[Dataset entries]
(** C31: from an empty cache of positive capacity, every sequence of calls whose [Get]s are for
    cached keys returns what the abstract cache returns: a list of at most [capacity] entries, the
    most recently used first, from which a [Set] or [Get] moves its key to the front and a full
    cache drops its last entry.  In particular no call of such a sequence dereferences or erases
    an invalid iterator. *)
Theorem lru_refines_recency_list (cap : nat) (os : list LruOp) rs es :
  0 < cap → run_ops (lru_spec cap) [] os = Some (rs, es) →
  ∃ c, run_ops lru_exec (new_lru cap) os = Some (rs, c) ∧ lru_entries c = es ∧
    Lru_Size c = length es ∧ length es ≤ cap.
Proof.
  intros Hcap Hrun.
  destruct (run_ops_sim lru_exec (lru_spec cap) (lru_rel cap)) with os (new_lru cap) (@nil (K * V)) rs es
    as (c&Hc&I&_&<-&<-); [|split_and!; [split|..]|done|]; try done.
  - intros c es' o r t' Hr Hs. by eapply lru_step_sim.
  - apply wf_empty.
  - simpl. rewrite map_size_empty. lia.
  - exists c. unfold Lru_Size. rewrite lru_size_entries by done. split_and!; [done..|].
    rewrite <-lru_size_entries by done. apply I.
Qed.

(** [Get] of a key that is not in the cache is undefined: [data_[key]] inserts a
    default-constructed iterator, which [InternalSet] then erases from the list. *)
Theorem lru_get_missing_undefined (c : LruCache) (k : K) :
  Lru_Contains c k = false → Lru_Get c k = None.
Proof.
  unfold Lru_Contains. intros Hn%bool_decide_eq_false. apply eq_None_not_Some in Hn.
  unfold Lru_Get, index_data. rewrite Hn. simpl.
  unfold InternalSet, evict, list_erase. simpl. rewrite lookup_insert_eq. simpl.
  by rewrite lookup_insert_eq.
Qed.

(** ** The map refines an association list in insertion order *)

Inductive MapOp :=
  MSet (k : K) (v : V) | MGet (k : K) | MDelete (k : K) | MContains (k : K) | MKeys | MSize | MClear.
Inductive MapOut := MUnit | MVal (v : V) | MBool (b : bool) | MNat (n : nat) | MList (ks : list K).

Definition map_exec (m : Map) (o : MapOp) : option (MapOut * Map) :=
  match o with
  | MSet k v => Some (MUnit, Map_Set m k v)
  | MGet k => let r := Map_Get m k in Some (MVal r.1, r.2)
  | MDelete k => m' ← Map_Delete m k; Some (MUnit, m')
  | MContains k => Some (MBool (Map_Contains m k), m)
  | MKeys => Some (MList (Map_Keys m), m)
  | MSize => Some (MNat (Map_Size m), m)
  | MClear => Some (MUnit, Map_Clear m)
  end.

(** An update keeps the key's place; a new key goes to the end. *)
Definition assoc_set (k : K) (v : V) (es : list (K * V)) : list (K * V) :=
  if bool_decide (k ∈ es.*1)
  then (λ e, if bool_decide (e.1 = k) then (k, v) else e) <$> es
  else es ++ [(k, v)].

## WHAT THE TASK REQUIRES
Here the job is to transcribe the lines from the first line of the data through the line containing "most recently used", inclusive, exactly and with nothing else.

## TASK SOLUTION
(** C31: from an empty cache of positive capacity, every sequence of calls whose [Get]s are for
    cached keys returns what the abstract cache returns: a list of at most [capacity] entries, the
    most recently used first, from which a [Set] or [Get] moves its key to the front and a full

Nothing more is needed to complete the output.